Sunday, February 24, 2008

There Was Blood, and it Sucked

My wife had a grandmother who fainted at the sight of blood. Any blood, paper cut or massive hematoma, she lost consciousness. I found her behavior weak to a fault and laughable until yesterday evening.

My little girl, all of 4 years old, was acting zany last night as we were waiting for a seat at a generic sit-down eatery chain. We told her calm down and she didn't. We told lower her voice and she didn't. We told her to quit rocking on her baby sister's car seat. She, in following with the theme of the evening (she was really tired) didn't and proceeded to pitch backward and hit her head on the metal edge of the door frame of the main door. She started to cry, reached her hand back to the wound and it came back red.

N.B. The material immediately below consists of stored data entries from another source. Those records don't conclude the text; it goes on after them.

(** The bodies of the two inner loops and of the loop over the members. *)
Definition collect_required (workspace : Workspace) (member : Project) (required : gmap string string)
    (entry : string * string) : Result (gmap string string) :=
  insert_workspace_root_dep required (w_root workspace) (p_root member) entry.1 entry.2.

Definition collect_optional (workspace : Workspace) (member : Project) (specs : RootSpecSet)
    (entry : string * string) : Result RootSpecSet :=
  let '(name, range) := entry in
  match required specs !! name with
  | Some _ =>
      merged ← insert_workspace_root_dep (required specs) (w_root workspace) (p_root member) name range;
      Ok {| required := merged; optional := optional specs |}
  | None =>
      merged ← insert_workspace_root_dep (optional specs) (w_root workspace) (p_root member) name range;
      Ok {| required := required specs; optional := merged |}
  end.

Definition collect_member (workspace : Workspace) (include_dev : bool) (overrides : gmap string string)
    (specs : RootSpecSet) (member : Project) : Result RootSpecSet :=
  member_specs ← build_member_root_specs workspace member include_dev overrides;
  merged ← try_fold (collect_required workspace member) (required specs) (btree_iter (required member_specs));
  try_fold (collect_optional workspace member) {| required := merged; optional := optional specs |}
    (btree_iter (optional member_specs)).

Definition collect_workspace_root_specs_with_overrides (workspace : Workspace) (include_dev : bool)
    (overrides : gmap string string) : Result RootSpecSet :=
  try_fold (collect_member workspace include_dev overrides) {| required := ∅; optional := ∅ |}
    (w_projects workspace).
(* ===== verification/Scripts.v ===== *)
(** * Lifecycle scripts ([lifecycle/], [operations/install/utils/script_policy.rs])

    Which dependencies may run scripts, which of their manifests ask for it,
    the order in which the jobs run, and the keys of the side-effects cache.
    [Lifecycle] walks [node_modules] and runs the jobs, [SideEffects] is the
    cache.  A [HashMap] is a [gmap] whose order of iteration is an interface. *)
From S2P Require Import Prelude.
From S2P Require Import BTree.
From S2P Require Import Text.
From S2P Require Import Errors.
From S2P Require Import Types.
From S2P Require Import Paths.
From S2P Require Import Config.

(** ** [lifecycle/policy.rs] *)
Definition is_dep_script_allowed (config : SnpmConfig) (workspace : option Workspace)
    (name : string) : bool :=
  let global :=
    if negb (bool_decide (c_allow_scripts config = ∅)) then bool_decide (name ∈ c_allow_scripts config)
    else false in
  match workspace with
  | Some ws =>
      if negb (bool_decide (wc_only_built_dependencies (w_config ws) = []))
      then one_of name (wc_only_built_dependencies (w_config ws))
      else if negb (bool_decide (wc_ignored_built_dependencies (w_config ws) = []))
      then negb (one_of name (wc_ignored_built_dependencies (w_config ws)))
      else global
  | None => global
  end.

Definition can_any_scripts_run (config : SnpmConfig) (workspace : option Workspace) : bool :=
  negb (bool_decide (c_allow_scripts config = ∅))
  || match workspace with
     | Some workspace =>
         negb (bool_decide (wc_only_built_dependencies (w_config workspace) = []))
         || negb (bool_decide (wc_ignored_built_dependencies (w_config workspace) = []))
     | None => false
     end.

(** ** [lifecycle/runner/manifest.rs] *)
Definition non_empty (s : string) : option string := if is_empty s then None else Some s.

Definition package_name (value : json) : option string := json_get "name" value ≫= as_str.
Definition package_version (value : json) : option string := json_get "version" value ≫= as_str.
Definition package_scripts (value : json) : option (gmap string json) :=
  json_get "scripts" value ≫= as_object.

Definition package_runtime_dep_names (value : json) : list string :=
  key ← ["dependencies"; "optionalDependencies"; "peerDependencies"];
  match json_get key value ≫= as_object with Some block => btree_keys block | None => [] end.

I know for a fact that head wounds bleed a lot, and I know from seeing with my own eyes the injury she sustained was not life-threatening. Still, when the blood went from her head to her blond hair to the napkins I ran to get from an unhelpful wait staff, these facts seemed not only academic but quite probably wrong. Instinct kicked in and suddenly my orange chicken bowl didn't matter worth a good goddamn. It was to the door and to the hospital. It wasn't even an argument - once we got to the third napkin spoiled with my child's blood it was time to go.

Luckily the women in my life had cooler heads. They grabbed some ice and kept things calm, even if the kid was pretty close to hysterics.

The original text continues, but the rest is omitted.